Multi–detector CT of the brain has revolutionized the evaluation of acute ischemic stroke patients. NCCT has classically been used as the standard initial imaging examination for acute stroke patients. Unfortunately, NCCT provides solely anatomic, not physiological information and thus has low sensitivity for acute stroke detection during the first few hours of stroke. Also, it is of limited value in terms of showing the extent of cerebral hypoperfusion.
CT perfusion imaging is one of the techniques widely applied for assessing perfusion abnormalities of patients with acute stroke. It is useful for prediction of the initial severity of clinical symptoms, the extent of final infarction, and clinical outcomes.
There are 2 methods of CTP performance: (1) the slow-Infusion/Whole-brain technique, where the entire brain parenchyma can be imaged for the determination of CBV only. MTT and CBF cannot be determined with this method, the actual level of ischemia and distinction between reversible and irreversible ischemia may not be possible with this method. (2) First-Pass Bolus-Tracking methodology, based on monitoring the first pass of a contrast agent bolus through the cerebral vasculature. Contrast agent time-concentration curves are generated. CBF, CBV and MTT are calculated from the changes in the time-concentration curves using a complex mathematical process, then PCT maps are generated.
Using the First-Pass Bolus-Tracking methodology, a limited amount of the brain can be imaged covering 2 to 8 cm of the brain, the whole-brain coverage will be possible in the next few years.
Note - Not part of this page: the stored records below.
(** X11: one well-formed row whose date [pd.to_datetime] refuses costs the
    whole TradingView attempt as well: no table is built from the other
    rows, and with the reader disabled the call fails with a composite
    error of one TradingView line. *)
Theorem unreadable_date_discards_attempt (w : World) (self : PSXTicker)
        (start_date end_date : option datetime) (period : string)
        (t0 : list event) (sd ed : datetime)
        (payload rows : pyval) (entries : list pyval)
        (d o h l c v : pyval) (e0 : exn) :
  resolve_range w start_date end_date period = (t0, Ok (sd, ed)) ->
  TradingViewClient w = Ok tt ->
  tv_get_historical_data w (symbol self) sd ed = Ok payload ->
  Py.getitem payload "data" = Ok rows ->
  Py.iter rows = Ok entries ->
  In (PList [d; o; h; l; c; v]) entries ->
  pd_to_datetime w d = Raise e0 ->
  exists e,
    tv_rows w self sd ed = Raise e
    /\ get_historical_data w self start_date end_date period true false
       = ((t0 ++ [EvTradingViewClient;
                  EvTradingViewHistorical (symbol self) sd ed])%list,
          Raise (request_error (error_msg [tradingview_failure e]))).
Proof.
  intros Hr Hc Hp Hg Hi Hin Hd.
  apply (failing_entry_discards_attempt
           w self _ _ _ t0 sd ed payload rows entries Hr Hc Hp Hg Hi
           (PList [d; o; h; l; c; v]) e0 Hin).
  cbn [tv_record List.length Nat.leb Py.unpack6]. now rewrite Hd.
Qed.

Lemma unreadable_date_discards_attempt_witness :
  let bad := PList [PNone; PInt 1; PInt 2; PInt 0; PInt 1; PInt 10] in
  let entries := [Sample.row6; bad] in
  let w := strict_world (Ok (Sample.payload entries)) in
  exists e,
    tv_rows w Sample.hbl (ymd 2024 3 1) Sample.today = Raise e
    /\ get_historical_data w Sample.hbl None None "1mo" true false
       = ([EvNow; EvTradingViewClient;
           EvTradingViewHistorical "HBL" (ymd 2024 3 1) Sample.today],
          Raise (request_error (error_msg [tradingview_failure e]))).
Proof.
  intros bad entries w.
  apply (unreadable_date_discards_attempt
           w Sample.hbl None None "1mo" [EvNow] (ymd 2024 3 1) Sample.today
           (Sample.payload entries) (PList entries) entries
           PNone (PInt 1) (PInt 2) (PInt 0) (PInt 1) (PInt 10)
           (builtin_exn TypeError
                        "'NoneType' is not convertible to datetime"));
    try reflexivity.
  right. left. reflexivity.
Defined.

(** ** Intraday data, its failures *)



(** X13: when the primary intraday source fails and the secondary answers
    with a value that is no mapping ([None], a number, a text, a list, a
    tuple, a datetime), the call reads the clock, then fails on the missing
    [get] method; the failure is reported as a [PSXRequestError] that names
    the value's type. *)
Theorem intraday_secondary_not_a_mapping (w : World) (self : PSXTicker)
        (e1 : exn) (data : pyval) :
  reader_get_intraday_data w (symbol self) = Raise e1 ->
  fetch_intraday_data w (symbol self) = Ok data ->
  lacks_get data = true ->
  get_intraday_data w self
  = ([EvReaderIntraday (symbol self); EvFetchIntraday (symbol self); EvNow],
     Raise (request_error
              ("Failed to fetch intraday data: '" ++ Py.type_name data
                 ++ "' object has no attribute 'get'"))).
Proof.
  intros H1 H2 Hl. unfold get_intraday_data, call. rewrite H1, H2.
  destruct data; try discriminate Hl; reflexivity.
Qed.

Lemma intraday_secondary_not_a_mapping_witness :
  get_intraday_data (Sample.intraday (Raise Sample.timeout) (Ok PNone))
                    Sample.hbl
  = ([EvReaderIntraday "HBL"; EvFetchIntraday "HBL"; EvNow],
     Raise (request_error
              ("Failed to fetch intraday data: "
                 ++ "'NoneType' object has no attribute 'get'"))).
Proof.
  apply (intraday_secondary_not_a_mapping
           (Sample.intraday (Raise Sample.timeout) (Ok PNone)) Sample.hbl
           Sample.timeout PNone); reflexivity.
Defined.

(** ** Periods with a sign *)

Section Signed.

Lemma lstrip_head (c : ascii) (l : list ascii) :
  PyStr.is_space c = false -> PyStr.lstrip (c :: l) = c :: l.
Proof. intros H. simpl. now rewrite H. Qed.

Lemma strip_minus_digits (l : list ascii) :
  forallb PyStr.is_digit l = true ->
  l <> [] ->
  PyStr.strip ("-"%char :: l) = "-"%char :: l.
Proof.
  intros Hd Hne. unfold PyStr.strip.
  rewrite lstrip_head by reflexivity.
  assert (Hrev : PyStr.lstrip (List.rev ("-"%char :: l))
                 = List.rev ("-"%char :: l)).
  { simpl List.rev.
    destruct (List.rev l) as [|c r] eqn:E.
    - exfalso. apply Hne. apply (f_equal (@List.rev ascii)) in E.
      now rewrite rev_involutive in E.
    - simpl app. apply lstrip_head, digit_is_not_space.
      assert (Hin : In c l) by (apply in_rev; rewrite E; now left).
      exact (proj1 (forallb_forall _ _) Hd c Hin). }
  rewrite Hrev. apply rev_involutive.
Qed.

Lemma int_of_minus_digits (ds : string) :
  all_digits ds = true ->
  ds <> EmptyString ->
  (String.length ds <= PyInt.max_str_digits)%nat ->
  PyInt.int ("-" ++ ds) = Ok (- decimal_value ds).
Proof.
  unfold all_digits, decimal_value. intros Hd Hne Hlen.
  unfold PyInt.int.
  change (PyStr.chars ("-" ++ ds)) with ("-"%char :: PyStr.chars ds).
  rewrite <- chars_length in Hlen.
  assert (Hnil : PyStr.chars ds <> []).
  { intros H. now apply Hne, chars_nil. }
  rewrite (strip_minus_digits _ Hd Hnil).
  rewrite (digits_of_digits _ Hd false 0 0%nat) by now left.
  destruct (Nat.ltb_spec PyInt.max_str_digits
                         (0 + List.length (PyStr.chars ds)));
    [lia | reflexivity].
Qed.

End Signed.

(** X14: a minus sign before the count is accepted and not checked: the
    start date is then moved forward, 30 days per month, so that it lies
    after the end date that is handed to the sources. *)
Theorem negative_period_moves_forward (ds : string) (end_date : datetime) :
  all_digits ds = true ->
  ds <> EmptyString ->
  (String.length ds <= PyInt.max_str_digits)%nat ->
  days_in_range end_date (- decimal_value ds * 30) ->
  period_start ("-" ++ ds ++ "mo") end_date
  = Ok (mkDatetime (ordinal end_date + decimal_value ds * 30)
                   (micros end_date))
  /\ ordinal end_date <= ordinal end_date + decimal_value ds * 30.
Proof.
  intros Hd Hne Hlen Hrange. split.
  - unfold period_start.
    change ("-" ++ ds ++ "mo") with (("-" ++ ds) ++ "mo").
    rewrite drop_last2_months, (int_of_minus_digits ds Hd Hne Hlen),
      last2_months.
    cbn [String.eqb Ascii.eqb Bool.eqb].
    destruct (days_before_cases end_date (- decimal_value ds * 30))
      as [Hok _].
    rewrite (Hok Hrange). f_equal. f_equal. lia.
  - pose proof (decimal_value_nonneg ds). lia.
Qed.

Lemma negative_period_moves_forward_witness :
  period_start ("-" ++ "2" ++ "mo") (ymd 2024 3 31)
  = Ok (mkDatetime (ordinal (ymd 2024 3 31) + decimal_value "2" * 30)
                   (micros (ymd 2024 3 31)))
  /\ ordinal (ymd 2024 3 31)
     <= ordinal (ymd 2024 3 31) + decimal_value "2" * 30.
Proof.
  apply (negative_period_moves_forward "2" (ymd 2024 3 31)).
  - reflexivity.
  - discriminate.
  - unfold PyInt.max_str_digits. simpl. lia.
  - unfold days_in_range. vm_compute. repeat split; discriminate.
Defined.

(** ** Where the exceptions of a call come from *)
The physician should decide what parts of the brain should be scanned and whether one or more than one region should be studied
There are 2 strategies: the common strategy is to study a single anatomic level (slice or slab) at the level of the basal ganglia. Another strategy is to scan more than one anatomic level, based on either clinical findings or prior imaging studies. Each level studied requires a separate infusion of contrast medium usually 40–50 ml of iodinated contrast medium. Total infusion volume should not be greater than 200 ml of iodinated contrast.
For selection of vascular ROI placement, there are 3 available CTP analysis software: the first requires manual placement of vascular input ROIs, the second is fully automated software, the third method combines manual and computer selection and offers advantages of both methods. The physician chooses the arterial input ROI; an initial analysis is done using an artery unaffected by stroke, to help the investigator visually locate areas of hemodynamic disturbance for subsequent study using the obstructed artery.
CT perfusion combined with CTA are complementary modalities. The role of CTA is to reveal the status of large cervical and intracranial arteries and thereby help define the occlusion site, depict arterial dissection, grade collateral blood flow, and characterize atherosclerotic disease.
Currently, multimodal CT indicates the combined use of NCCT, CTP, and CTA techniques in order to image the entire cerebrovascular axis and obtain a complete picture about the extension of ischemic damage in acute stroke patients in around 10 minutes.
For diagnosis of acute ischemic stroke, a set of three perfusion parameter maps is required: CBF, CBV and MTT or TTP. The lesion size on CBV maps is always smaller than the perfusion deficit, as shown on the CBF maps due to cerebral autoregulation. This CBF/CBV mismatch is a hallmark of peri-infarct ischemia which indicates the potentially salvageable brain tissue (penumbra). The irreversible infracted core on CTP maps show marked decrease of CBF paralleled by severe reduction of CBV. CTP also can assess the spontaneous recanalization of the occluded artery suggested by marked elevation of CBF and CBV.
CTP can provide information about using a new selection criteria of stroke patients for acute treatment: the extent of the infarct core, and the relative extent of penumbra and infarct core. CTP help to exclude patients who have nothing to gain from acute reperfusion therapy, with large infarct core, even in the 0–3 hour.
CTP can assess the microvascular permeability, help in differentiation between infarcts that will develop HT and those that will not, in patients treated with tissue plasminogen activator within 3 hours after symptom onset. PS measurement can be a guide in emergent stroke management.